**WORK ITEM:**
Please repeat, from the entries that follow, the lines from the one containing "line after it gives. *)" through the one containing "is_Some (snapshot d out !! key) ->" exactly, adding nothing.

**Collected data entries:**
----

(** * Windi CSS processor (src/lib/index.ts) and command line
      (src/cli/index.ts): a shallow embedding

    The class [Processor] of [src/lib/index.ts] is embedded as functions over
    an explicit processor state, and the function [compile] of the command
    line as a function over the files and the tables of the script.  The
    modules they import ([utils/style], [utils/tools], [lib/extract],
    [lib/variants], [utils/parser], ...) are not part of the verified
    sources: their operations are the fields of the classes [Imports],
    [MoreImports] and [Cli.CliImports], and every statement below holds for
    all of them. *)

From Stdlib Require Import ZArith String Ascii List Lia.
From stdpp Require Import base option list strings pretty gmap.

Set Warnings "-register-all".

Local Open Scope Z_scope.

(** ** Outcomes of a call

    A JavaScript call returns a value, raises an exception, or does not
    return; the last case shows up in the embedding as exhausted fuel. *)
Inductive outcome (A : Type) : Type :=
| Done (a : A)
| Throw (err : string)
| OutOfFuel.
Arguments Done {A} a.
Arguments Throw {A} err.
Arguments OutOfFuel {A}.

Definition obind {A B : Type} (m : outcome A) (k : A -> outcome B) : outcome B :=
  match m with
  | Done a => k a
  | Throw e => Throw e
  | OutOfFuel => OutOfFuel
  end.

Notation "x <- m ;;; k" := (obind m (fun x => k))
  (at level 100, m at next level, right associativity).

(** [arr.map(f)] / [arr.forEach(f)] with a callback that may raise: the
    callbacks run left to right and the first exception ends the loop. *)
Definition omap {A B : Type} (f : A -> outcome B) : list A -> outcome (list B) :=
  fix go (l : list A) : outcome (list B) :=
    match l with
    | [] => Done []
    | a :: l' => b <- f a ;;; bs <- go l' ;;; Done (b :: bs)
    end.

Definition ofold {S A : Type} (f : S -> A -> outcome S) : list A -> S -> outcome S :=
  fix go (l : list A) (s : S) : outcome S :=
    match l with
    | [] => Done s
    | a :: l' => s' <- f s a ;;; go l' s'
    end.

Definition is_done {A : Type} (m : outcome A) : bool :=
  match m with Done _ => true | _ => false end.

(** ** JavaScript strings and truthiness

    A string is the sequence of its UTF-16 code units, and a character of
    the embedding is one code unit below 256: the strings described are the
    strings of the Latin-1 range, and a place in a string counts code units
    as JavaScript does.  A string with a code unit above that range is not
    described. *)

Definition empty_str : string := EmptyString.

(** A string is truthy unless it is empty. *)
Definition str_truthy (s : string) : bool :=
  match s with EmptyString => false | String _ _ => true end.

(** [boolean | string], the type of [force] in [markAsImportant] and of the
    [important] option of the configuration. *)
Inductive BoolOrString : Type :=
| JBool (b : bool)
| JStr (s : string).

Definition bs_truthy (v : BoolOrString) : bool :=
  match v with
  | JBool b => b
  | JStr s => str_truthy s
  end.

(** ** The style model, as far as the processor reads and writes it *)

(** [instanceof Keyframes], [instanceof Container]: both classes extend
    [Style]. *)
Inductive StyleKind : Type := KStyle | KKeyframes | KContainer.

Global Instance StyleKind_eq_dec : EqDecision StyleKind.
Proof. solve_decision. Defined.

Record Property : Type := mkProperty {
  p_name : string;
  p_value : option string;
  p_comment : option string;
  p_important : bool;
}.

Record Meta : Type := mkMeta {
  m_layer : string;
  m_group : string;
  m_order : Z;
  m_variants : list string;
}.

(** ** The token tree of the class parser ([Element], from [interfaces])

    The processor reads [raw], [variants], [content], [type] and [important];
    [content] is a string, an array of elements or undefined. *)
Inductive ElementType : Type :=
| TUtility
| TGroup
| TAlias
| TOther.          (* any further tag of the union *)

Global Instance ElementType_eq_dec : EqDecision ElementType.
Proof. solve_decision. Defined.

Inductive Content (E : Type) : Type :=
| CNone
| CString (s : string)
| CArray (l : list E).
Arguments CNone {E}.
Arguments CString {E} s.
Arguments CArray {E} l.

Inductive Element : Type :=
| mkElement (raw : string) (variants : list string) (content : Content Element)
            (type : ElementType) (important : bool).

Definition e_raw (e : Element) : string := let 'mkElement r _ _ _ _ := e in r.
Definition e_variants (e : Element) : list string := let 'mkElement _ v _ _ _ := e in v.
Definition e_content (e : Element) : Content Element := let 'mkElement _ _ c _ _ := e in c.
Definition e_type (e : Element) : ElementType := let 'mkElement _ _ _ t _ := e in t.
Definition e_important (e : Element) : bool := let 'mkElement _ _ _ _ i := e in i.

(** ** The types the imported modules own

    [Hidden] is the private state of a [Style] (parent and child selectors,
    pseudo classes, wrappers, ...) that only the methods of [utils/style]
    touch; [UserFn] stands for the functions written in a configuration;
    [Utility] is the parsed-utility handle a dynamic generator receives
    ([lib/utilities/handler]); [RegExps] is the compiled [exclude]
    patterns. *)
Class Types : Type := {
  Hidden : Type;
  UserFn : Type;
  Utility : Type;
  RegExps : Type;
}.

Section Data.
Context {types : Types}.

----

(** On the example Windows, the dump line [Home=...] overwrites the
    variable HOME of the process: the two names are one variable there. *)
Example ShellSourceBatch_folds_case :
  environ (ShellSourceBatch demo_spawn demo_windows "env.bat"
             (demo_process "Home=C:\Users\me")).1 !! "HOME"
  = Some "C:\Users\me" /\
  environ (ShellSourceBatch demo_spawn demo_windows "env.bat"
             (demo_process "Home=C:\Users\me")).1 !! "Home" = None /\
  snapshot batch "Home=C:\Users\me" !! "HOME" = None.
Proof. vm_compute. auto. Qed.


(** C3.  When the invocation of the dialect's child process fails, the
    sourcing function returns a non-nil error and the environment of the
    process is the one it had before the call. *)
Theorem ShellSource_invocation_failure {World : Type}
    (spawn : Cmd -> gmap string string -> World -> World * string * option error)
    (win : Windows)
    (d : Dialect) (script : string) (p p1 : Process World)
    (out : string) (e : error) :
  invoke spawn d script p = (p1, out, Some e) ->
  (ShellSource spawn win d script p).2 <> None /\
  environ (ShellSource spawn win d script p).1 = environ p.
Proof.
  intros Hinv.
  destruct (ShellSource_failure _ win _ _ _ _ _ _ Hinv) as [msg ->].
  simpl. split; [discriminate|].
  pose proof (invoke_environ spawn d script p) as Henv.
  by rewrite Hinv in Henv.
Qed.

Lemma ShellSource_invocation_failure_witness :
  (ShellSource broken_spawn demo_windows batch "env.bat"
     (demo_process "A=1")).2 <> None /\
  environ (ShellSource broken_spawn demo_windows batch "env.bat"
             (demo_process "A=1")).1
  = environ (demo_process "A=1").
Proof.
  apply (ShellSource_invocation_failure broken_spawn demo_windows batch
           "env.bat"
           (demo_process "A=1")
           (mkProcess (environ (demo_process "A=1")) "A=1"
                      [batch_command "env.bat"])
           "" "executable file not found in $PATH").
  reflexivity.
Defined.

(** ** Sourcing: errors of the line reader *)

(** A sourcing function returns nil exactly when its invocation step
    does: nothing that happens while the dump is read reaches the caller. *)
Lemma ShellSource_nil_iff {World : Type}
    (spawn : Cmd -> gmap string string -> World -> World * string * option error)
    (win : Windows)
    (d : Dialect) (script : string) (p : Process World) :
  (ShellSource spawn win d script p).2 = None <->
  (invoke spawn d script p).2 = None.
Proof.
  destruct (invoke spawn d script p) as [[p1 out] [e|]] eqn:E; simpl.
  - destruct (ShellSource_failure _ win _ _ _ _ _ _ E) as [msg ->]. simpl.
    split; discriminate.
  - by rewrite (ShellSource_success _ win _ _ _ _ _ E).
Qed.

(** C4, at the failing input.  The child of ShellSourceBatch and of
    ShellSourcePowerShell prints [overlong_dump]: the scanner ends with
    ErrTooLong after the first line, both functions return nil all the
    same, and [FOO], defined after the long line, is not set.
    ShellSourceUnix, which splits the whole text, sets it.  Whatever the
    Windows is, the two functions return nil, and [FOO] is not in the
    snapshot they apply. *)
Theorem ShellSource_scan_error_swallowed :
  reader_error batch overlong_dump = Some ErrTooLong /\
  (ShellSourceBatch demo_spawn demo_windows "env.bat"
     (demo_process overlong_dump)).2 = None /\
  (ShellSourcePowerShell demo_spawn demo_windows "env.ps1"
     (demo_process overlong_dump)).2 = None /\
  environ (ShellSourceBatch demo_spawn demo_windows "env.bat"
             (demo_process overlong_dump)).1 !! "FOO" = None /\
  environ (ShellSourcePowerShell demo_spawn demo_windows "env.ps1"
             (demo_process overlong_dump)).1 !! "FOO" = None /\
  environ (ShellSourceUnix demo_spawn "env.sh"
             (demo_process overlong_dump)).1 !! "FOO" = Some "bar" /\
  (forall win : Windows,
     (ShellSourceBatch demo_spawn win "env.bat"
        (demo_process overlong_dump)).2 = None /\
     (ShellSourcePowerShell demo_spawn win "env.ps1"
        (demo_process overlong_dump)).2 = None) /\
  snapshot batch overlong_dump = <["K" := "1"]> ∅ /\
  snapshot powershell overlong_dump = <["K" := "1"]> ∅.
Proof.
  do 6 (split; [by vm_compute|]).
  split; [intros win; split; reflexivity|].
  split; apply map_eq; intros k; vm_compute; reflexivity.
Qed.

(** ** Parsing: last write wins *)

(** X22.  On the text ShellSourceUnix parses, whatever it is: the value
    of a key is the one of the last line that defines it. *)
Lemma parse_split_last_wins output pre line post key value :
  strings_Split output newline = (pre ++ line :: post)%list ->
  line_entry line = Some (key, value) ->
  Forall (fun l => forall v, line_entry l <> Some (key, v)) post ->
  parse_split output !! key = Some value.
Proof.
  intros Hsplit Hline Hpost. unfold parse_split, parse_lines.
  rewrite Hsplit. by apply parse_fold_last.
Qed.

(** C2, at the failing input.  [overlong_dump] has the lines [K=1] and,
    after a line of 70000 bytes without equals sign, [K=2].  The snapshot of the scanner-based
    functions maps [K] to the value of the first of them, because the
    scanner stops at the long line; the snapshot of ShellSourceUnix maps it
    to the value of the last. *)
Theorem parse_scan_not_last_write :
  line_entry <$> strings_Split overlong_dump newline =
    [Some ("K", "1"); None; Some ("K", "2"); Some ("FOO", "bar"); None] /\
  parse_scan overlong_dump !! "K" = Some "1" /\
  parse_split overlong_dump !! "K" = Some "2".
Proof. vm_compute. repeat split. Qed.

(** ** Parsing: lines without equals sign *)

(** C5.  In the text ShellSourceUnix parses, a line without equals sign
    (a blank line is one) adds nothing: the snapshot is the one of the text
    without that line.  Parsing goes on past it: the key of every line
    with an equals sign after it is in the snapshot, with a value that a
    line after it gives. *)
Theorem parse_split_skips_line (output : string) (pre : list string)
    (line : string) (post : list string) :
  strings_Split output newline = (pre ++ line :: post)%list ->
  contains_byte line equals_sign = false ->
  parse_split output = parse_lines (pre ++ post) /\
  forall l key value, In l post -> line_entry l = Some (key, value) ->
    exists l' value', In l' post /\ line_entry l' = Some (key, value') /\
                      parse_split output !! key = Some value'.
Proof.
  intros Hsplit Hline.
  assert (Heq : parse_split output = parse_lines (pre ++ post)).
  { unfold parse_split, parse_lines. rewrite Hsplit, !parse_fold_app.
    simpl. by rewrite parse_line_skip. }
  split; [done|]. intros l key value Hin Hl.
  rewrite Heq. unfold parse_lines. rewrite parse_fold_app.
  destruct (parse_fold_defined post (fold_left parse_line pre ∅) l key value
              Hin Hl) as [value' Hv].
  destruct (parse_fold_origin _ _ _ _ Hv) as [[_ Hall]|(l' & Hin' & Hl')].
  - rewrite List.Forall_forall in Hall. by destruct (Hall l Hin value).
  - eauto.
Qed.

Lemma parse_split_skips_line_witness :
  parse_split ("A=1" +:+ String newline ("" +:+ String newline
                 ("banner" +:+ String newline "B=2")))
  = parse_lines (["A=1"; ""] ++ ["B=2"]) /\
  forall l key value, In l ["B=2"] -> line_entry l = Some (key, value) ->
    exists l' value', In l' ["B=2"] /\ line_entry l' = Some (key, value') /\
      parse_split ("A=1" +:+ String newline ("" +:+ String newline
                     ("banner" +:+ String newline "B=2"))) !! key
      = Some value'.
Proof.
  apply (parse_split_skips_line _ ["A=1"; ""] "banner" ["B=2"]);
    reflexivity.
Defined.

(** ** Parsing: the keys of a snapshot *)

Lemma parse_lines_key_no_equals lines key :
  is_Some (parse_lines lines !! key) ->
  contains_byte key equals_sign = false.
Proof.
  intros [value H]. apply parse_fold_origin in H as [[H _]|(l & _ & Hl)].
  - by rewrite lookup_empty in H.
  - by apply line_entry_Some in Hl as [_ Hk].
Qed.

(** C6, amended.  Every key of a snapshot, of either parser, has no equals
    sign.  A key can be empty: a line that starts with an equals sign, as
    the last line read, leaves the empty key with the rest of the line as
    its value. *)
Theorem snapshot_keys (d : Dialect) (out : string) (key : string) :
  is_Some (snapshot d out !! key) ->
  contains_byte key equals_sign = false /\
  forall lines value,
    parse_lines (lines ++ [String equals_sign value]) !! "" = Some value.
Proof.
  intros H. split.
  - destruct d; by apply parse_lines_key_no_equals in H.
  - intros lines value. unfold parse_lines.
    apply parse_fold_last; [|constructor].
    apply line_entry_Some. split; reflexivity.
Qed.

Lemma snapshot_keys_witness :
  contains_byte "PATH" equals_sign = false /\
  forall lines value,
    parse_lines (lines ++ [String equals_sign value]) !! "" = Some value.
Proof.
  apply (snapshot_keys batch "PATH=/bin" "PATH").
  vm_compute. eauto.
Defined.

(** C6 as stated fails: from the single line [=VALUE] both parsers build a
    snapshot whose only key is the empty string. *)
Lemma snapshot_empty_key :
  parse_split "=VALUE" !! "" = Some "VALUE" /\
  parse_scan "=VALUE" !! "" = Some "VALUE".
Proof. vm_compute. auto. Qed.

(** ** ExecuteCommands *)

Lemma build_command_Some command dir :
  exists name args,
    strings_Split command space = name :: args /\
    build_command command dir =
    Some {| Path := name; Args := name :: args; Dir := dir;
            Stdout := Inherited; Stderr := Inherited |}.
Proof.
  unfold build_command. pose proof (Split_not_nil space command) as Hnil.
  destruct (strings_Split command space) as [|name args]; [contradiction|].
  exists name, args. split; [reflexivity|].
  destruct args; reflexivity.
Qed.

----

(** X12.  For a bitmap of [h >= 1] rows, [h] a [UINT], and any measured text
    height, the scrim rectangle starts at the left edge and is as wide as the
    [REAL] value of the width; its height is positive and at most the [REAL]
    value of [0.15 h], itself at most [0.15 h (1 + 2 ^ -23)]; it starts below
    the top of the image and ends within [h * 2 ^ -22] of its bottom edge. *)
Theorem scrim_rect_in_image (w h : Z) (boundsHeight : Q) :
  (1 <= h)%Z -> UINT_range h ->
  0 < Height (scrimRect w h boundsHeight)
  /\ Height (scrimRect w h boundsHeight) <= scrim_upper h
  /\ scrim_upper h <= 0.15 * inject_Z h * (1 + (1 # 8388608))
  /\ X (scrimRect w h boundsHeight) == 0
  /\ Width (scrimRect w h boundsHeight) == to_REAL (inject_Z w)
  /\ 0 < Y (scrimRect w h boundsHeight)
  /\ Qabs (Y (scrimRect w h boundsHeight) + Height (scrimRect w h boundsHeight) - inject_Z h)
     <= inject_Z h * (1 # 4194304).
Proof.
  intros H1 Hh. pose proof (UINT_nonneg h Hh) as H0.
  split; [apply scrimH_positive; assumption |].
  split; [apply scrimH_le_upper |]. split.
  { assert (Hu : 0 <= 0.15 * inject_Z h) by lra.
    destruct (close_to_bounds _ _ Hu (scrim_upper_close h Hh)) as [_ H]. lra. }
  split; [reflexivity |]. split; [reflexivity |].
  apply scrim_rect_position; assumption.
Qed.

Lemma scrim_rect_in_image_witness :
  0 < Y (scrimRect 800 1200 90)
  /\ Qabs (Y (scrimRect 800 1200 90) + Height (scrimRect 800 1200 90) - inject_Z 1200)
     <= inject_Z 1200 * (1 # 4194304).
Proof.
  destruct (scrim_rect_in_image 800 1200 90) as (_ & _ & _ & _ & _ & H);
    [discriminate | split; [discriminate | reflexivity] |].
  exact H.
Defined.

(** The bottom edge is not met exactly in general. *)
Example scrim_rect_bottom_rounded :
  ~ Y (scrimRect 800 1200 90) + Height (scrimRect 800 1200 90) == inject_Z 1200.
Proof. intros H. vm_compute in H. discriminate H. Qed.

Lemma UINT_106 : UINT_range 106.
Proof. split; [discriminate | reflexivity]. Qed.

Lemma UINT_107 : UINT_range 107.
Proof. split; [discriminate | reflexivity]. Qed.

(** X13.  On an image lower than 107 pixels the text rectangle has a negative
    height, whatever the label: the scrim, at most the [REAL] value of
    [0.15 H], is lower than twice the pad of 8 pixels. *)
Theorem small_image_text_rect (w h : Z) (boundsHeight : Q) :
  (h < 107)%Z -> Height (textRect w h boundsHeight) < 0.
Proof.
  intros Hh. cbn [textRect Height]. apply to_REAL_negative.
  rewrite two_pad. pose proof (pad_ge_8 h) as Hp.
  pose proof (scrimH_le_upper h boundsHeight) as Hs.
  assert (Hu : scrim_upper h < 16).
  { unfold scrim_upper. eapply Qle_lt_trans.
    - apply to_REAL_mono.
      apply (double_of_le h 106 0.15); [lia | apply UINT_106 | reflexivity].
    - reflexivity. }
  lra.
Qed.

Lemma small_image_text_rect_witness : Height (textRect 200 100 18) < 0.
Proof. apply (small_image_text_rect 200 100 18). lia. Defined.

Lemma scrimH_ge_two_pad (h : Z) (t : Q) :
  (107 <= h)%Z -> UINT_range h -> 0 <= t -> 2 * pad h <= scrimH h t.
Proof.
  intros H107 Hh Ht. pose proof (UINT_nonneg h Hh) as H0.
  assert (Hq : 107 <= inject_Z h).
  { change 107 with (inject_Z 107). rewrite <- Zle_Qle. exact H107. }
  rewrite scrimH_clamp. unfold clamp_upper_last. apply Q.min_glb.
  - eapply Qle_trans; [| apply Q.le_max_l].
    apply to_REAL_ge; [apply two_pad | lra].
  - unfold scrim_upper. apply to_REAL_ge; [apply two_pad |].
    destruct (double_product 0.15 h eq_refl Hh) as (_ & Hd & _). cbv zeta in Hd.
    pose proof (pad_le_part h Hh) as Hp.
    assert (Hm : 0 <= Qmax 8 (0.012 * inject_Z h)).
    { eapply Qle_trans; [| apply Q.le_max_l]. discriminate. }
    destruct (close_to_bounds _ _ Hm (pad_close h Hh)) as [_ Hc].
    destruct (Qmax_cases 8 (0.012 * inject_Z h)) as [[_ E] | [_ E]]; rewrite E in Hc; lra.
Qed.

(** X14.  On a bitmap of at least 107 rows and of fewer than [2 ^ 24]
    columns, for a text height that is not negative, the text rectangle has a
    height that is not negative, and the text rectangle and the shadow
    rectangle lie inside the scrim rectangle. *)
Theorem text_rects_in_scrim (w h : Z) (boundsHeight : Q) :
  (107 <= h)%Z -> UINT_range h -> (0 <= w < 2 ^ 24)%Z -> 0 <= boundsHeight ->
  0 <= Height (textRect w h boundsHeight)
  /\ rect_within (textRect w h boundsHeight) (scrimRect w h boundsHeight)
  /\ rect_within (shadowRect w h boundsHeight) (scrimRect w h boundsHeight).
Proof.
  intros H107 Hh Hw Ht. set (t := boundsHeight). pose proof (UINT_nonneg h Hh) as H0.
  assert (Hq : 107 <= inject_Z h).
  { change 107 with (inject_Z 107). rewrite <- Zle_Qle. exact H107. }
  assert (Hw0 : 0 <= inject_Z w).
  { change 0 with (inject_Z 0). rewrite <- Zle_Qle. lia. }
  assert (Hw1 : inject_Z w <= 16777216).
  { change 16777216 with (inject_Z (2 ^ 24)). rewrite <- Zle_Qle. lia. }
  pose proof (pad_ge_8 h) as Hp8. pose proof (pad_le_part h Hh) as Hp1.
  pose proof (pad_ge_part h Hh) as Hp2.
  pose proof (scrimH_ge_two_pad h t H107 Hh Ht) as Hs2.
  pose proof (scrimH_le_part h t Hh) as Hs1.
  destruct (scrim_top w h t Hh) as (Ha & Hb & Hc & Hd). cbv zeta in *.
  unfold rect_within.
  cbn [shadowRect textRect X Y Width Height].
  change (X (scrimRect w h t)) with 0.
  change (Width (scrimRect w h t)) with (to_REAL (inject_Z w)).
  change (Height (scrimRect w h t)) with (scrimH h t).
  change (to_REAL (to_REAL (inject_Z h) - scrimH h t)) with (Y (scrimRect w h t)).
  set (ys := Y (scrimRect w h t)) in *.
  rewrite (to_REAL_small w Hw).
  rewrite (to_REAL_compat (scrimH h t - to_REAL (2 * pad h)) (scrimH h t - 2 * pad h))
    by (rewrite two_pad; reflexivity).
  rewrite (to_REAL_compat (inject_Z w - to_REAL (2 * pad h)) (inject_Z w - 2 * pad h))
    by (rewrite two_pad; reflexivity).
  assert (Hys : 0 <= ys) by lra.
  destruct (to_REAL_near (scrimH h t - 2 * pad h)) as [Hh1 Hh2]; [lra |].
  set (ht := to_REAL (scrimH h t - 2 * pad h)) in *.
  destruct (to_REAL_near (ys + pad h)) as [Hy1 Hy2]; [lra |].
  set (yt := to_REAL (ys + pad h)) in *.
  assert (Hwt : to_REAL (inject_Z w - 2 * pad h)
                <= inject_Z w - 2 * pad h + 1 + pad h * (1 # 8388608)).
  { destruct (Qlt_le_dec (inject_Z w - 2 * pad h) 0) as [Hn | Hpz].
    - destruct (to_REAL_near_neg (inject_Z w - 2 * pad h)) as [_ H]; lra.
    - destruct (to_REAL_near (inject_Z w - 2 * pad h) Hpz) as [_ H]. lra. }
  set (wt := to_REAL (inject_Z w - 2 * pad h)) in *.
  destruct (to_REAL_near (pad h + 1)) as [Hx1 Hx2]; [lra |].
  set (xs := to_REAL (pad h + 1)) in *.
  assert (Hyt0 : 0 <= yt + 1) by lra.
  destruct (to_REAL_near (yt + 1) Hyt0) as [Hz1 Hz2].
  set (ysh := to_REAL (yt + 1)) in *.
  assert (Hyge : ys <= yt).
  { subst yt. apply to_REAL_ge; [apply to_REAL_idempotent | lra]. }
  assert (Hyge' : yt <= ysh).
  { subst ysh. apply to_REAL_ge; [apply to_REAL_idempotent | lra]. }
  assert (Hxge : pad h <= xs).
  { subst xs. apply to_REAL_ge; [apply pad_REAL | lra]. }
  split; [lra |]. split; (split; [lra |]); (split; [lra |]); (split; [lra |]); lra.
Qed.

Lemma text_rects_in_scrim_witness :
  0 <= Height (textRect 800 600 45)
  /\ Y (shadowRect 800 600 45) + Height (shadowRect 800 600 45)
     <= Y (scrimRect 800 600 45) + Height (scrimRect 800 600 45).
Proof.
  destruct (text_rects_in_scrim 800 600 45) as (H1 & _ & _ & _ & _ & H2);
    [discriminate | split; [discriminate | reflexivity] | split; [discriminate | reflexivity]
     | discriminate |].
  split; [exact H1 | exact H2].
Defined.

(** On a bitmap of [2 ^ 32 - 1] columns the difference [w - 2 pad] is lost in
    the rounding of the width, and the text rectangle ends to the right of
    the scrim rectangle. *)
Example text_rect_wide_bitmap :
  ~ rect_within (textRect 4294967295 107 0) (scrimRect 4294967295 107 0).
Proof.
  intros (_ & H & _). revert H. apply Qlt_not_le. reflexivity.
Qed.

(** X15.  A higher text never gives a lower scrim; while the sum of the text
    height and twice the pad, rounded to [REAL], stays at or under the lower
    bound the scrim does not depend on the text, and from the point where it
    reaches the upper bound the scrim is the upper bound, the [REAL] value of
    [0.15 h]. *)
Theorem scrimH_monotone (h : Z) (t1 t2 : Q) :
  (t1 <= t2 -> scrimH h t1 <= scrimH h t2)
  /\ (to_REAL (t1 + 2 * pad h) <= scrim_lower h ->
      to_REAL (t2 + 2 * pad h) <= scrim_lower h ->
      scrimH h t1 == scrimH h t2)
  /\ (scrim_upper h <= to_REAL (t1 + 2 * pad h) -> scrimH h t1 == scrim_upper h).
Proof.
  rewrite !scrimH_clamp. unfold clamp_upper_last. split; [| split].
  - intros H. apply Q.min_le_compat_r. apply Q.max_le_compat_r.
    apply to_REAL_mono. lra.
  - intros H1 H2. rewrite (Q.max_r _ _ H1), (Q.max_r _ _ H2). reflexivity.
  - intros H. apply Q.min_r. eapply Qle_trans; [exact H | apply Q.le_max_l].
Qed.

----

**REPLY TO THE EXERCISE:**
    line after it gives. *)
Theorem parse_split_skips_line (output : string) (pre : list string)
    (line : string) (post : list string) :
  strings_Split output newline = (pre ++ line :: post)%list ->
  contains_byte line equals_sign = false ->
  parse_split output = parse_lines (pre ++ post) /\
  forall l key value, In l post -> line_entry l = Some (key, value) ->
    exists l' value', In l' post /\ line_entry l' = Some (key, value') /\
                      parse_split output !! key = Some value'.
Proof.
  intros Hsplit Hline.
  assert (Heq : parse_split output = parse_lines (pre ++ post)).
  { unfold parse_split, parse_lines. rewrite Hsplit, !parse_fold_app.
    simpl. by rewrite parse_line_skip. }
  split; [done|]. intros l key value Hin Hl.
  rewrite Heq. unfold parse_lines. rewrite parse_fold_app.
  destruct (parse_fold_defined post (fold_left parse_line pre ∅) l key value
              Hin Hl) as [value' Hv].
  destruct (parse_fold_origin _ _ _ _ Hv) as [[_ Hall]|(l' & Hin' & Hl')].
  - rewrite List.Forall_forall in Hall. by destruct (Hall l Hin value).
  - eauto.
Qed.

Lemma parse_split_skips_line_witness :
  parse_split ("A=1" +:+ String newline ("" +:+ String newline
                 ("banner" +:+ String newline "B=2")))
  = parse_lines (["A=1"; ""] ++ ["B=2"]) /\
  forall l key value, In l ["B=2"] -> line_entry l = Some (key, value) ->
    exists l' value', In l' ["B=2"] /\ line_entry l' = Some (key, value') /\
      parse_split ("A=1" +:+ String newline ("" +:+ String newline
                     ("banner" +:+ String newline "B=2"))) !! key
      = Some value'.
Proof.
  apply (parse_split_skips_line _ ["A=1"; ""] "banner" ["B=2"]);
    reflexivity.
Defined.

(** ** Parsing: the keys of a snapshot *)

Lemma parse_lines_key_no_equals lines key :
  is_Some (parse_lines lines !! key) ->
  contains_byte key equals_sign = false.
Proof.
  intros [value H]. apply parse_fold_origin in H as [[H _]|(l & _ & Hl)].
  - by rewrite lookup_empty in H.
  - by apply line_entry_Some in Hl as [_ Hk].
Qed.

(** C6, amended.  Every key of a snapshot, of either parser, has no equals
    sign.  A key can be empty: a line that starts with an equals sign, as
    the last line read, leaves the empty key with the rest of the line as
    its value. *)
Theorem snapshot_keys (d : Dialect) (out : string) (key : string) :
  is_Some (snapshot d out !! key) ->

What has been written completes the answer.